### Assignment
In your reply, reproduce the lines from the first one below to the line containing "Q a items nodes)", inclusive, exactly as they stand.

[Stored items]

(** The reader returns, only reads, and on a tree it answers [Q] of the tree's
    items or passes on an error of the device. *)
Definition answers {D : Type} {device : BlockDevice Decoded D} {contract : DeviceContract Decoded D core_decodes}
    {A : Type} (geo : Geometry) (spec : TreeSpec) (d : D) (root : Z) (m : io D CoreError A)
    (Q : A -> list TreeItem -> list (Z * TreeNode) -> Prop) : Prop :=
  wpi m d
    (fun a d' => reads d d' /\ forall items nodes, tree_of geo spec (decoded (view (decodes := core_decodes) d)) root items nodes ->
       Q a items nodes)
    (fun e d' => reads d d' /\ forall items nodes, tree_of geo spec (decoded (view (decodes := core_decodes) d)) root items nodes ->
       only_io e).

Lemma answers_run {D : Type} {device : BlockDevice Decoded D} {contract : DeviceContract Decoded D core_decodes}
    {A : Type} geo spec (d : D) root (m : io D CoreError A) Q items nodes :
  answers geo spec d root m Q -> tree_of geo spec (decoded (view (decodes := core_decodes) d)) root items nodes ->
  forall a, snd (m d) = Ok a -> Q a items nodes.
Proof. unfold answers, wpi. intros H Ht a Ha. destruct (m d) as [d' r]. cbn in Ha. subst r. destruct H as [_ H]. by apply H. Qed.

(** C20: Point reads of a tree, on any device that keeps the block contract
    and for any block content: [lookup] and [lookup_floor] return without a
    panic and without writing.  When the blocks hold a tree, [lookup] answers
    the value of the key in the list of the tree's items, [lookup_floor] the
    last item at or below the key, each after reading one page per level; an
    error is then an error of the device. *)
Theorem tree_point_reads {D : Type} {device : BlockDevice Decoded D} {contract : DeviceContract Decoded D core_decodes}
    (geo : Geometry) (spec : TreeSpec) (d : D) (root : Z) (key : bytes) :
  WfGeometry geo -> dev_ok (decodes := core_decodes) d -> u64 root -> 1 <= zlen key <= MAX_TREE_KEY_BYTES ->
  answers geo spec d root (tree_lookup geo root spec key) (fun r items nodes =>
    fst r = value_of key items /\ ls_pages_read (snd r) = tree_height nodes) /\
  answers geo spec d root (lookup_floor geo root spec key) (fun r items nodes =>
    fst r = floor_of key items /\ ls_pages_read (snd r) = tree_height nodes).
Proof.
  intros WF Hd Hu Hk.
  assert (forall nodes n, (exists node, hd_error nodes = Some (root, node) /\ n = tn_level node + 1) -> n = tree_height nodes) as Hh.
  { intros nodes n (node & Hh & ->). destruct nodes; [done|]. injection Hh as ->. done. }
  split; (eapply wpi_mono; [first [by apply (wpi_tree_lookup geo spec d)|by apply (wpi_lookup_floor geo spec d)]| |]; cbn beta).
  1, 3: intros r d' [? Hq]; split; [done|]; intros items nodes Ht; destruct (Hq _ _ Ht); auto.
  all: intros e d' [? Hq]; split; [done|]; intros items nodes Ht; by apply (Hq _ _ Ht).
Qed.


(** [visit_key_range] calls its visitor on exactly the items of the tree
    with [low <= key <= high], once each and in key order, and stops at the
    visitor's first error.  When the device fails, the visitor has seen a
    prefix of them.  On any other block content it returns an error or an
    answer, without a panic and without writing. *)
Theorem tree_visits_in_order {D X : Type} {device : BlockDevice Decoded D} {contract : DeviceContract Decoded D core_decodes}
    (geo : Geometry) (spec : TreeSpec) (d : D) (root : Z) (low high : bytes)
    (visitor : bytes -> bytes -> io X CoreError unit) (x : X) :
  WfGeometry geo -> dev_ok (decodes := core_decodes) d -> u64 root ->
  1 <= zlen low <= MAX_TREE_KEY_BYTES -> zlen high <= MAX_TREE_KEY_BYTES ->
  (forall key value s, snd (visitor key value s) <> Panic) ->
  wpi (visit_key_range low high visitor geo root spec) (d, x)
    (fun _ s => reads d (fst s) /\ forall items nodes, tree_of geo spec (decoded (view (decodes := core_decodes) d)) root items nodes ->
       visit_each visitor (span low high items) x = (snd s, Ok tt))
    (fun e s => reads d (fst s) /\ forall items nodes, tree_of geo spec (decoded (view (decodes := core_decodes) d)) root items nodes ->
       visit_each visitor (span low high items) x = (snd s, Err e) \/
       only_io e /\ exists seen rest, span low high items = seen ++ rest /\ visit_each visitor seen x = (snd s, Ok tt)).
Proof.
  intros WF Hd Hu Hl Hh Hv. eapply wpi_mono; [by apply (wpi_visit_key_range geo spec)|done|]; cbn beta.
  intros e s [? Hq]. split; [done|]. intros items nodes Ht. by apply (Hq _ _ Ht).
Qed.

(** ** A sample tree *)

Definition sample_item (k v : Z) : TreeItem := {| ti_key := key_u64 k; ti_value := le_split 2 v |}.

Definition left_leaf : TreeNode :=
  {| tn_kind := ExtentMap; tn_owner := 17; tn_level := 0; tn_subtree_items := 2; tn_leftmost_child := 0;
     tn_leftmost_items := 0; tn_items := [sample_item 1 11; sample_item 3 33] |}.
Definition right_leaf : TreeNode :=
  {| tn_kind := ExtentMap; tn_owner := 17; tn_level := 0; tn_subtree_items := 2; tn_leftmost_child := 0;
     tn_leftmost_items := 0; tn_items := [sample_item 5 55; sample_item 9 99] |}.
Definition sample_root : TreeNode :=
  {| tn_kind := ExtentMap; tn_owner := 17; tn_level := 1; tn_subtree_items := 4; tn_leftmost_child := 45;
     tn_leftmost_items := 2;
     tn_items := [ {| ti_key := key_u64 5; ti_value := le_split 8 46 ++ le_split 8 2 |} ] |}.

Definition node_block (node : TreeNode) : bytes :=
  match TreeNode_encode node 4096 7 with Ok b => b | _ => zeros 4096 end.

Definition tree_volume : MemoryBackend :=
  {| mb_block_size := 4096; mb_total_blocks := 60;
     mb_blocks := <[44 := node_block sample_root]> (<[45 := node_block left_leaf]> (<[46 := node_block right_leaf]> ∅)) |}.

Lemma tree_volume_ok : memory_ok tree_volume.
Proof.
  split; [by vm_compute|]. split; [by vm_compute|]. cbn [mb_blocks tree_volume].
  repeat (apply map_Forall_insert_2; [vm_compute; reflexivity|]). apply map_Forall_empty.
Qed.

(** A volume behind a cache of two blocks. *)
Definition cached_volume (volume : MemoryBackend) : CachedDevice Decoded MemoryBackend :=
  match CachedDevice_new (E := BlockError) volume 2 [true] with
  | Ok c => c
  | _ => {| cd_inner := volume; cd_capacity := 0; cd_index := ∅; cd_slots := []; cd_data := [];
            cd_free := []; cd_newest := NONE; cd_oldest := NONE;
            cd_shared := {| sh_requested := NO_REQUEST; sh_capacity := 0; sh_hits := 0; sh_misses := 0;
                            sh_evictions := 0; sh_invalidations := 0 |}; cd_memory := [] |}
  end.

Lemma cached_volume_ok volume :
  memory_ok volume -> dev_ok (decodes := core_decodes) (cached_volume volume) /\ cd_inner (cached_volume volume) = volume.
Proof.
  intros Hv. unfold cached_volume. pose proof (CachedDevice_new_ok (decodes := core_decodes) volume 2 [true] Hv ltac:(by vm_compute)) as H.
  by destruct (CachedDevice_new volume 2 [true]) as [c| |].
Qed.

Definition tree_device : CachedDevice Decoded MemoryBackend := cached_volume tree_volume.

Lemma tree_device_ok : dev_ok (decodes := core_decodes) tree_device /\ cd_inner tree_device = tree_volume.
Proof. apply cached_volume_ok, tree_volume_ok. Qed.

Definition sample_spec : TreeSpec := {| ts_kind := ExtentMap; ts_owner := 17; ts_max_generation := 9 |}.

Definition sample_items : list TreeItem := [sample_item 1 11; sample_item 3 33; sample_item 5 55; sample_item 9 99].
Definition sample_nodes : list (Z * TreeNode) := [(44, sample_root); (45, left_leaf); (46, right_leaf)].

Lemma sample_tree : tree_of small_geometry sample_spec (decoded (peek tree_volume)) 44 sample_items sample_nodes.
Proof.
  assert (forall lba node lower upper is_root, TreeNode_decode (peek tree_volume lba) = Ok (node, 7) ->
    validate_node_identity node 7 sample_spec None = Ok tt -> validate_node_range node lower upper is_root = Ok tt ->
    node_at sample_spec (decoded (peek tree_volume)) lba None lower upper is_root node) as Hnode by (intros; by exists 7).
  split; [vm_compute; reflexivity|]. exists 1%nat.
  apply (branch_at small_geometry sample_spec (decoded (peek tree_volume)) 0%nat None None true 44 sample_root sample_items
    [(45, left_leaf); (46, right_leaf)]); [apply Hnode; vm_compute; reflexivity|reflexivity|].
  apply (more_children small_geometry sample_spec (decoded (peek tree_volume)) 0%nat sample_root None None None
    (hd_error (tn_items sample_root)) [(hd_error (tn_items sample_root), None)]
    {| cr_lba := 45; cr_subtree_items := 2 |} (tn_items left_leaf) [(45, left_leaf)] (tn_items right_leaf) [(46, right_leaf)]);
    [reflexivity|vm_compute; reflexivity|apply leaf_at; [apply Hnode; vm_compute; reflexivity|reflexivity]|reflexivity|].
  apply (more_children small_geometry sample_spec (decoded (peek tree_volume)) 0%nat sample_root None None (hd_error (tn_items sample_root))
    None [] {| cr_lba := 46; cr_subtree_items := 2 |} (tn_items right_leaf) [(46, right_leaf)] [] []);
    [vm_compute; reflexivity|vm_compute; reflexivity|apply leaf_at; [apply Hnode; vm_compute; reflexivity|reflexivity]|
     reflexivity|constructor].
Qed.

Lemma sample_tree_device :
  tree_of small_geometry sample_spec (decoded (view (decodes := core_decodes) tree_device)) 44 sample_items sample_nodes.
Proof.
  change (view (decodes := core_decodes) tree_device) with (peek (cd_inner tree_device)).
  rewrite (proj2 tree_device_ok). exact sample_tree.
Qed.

### Task solution
(** The reader returns, only reads, and on a tree it answers [Q] of the tree's
    items or passes on an error of the device. *)
Definition answers {D : Type} {device : BlockDevice Decoded D} {contract : DeviceContract Decoded D core_decodes}
    {A : Type} (geo : Geometry) (spec : TreeSpec) (d : D) (root : Z) (m : io D CoreError A)
    (Q : A -> list TreeItem -> list (Z * TreeNode) -> Prop) : Prop :=
  wpi m d
    (fun a d' => reads d d' /\ forall items nodes, tree_of geo spec (decoded (view (decodes := core_decodes) d)) root items nodes ->
       Q a items nodes)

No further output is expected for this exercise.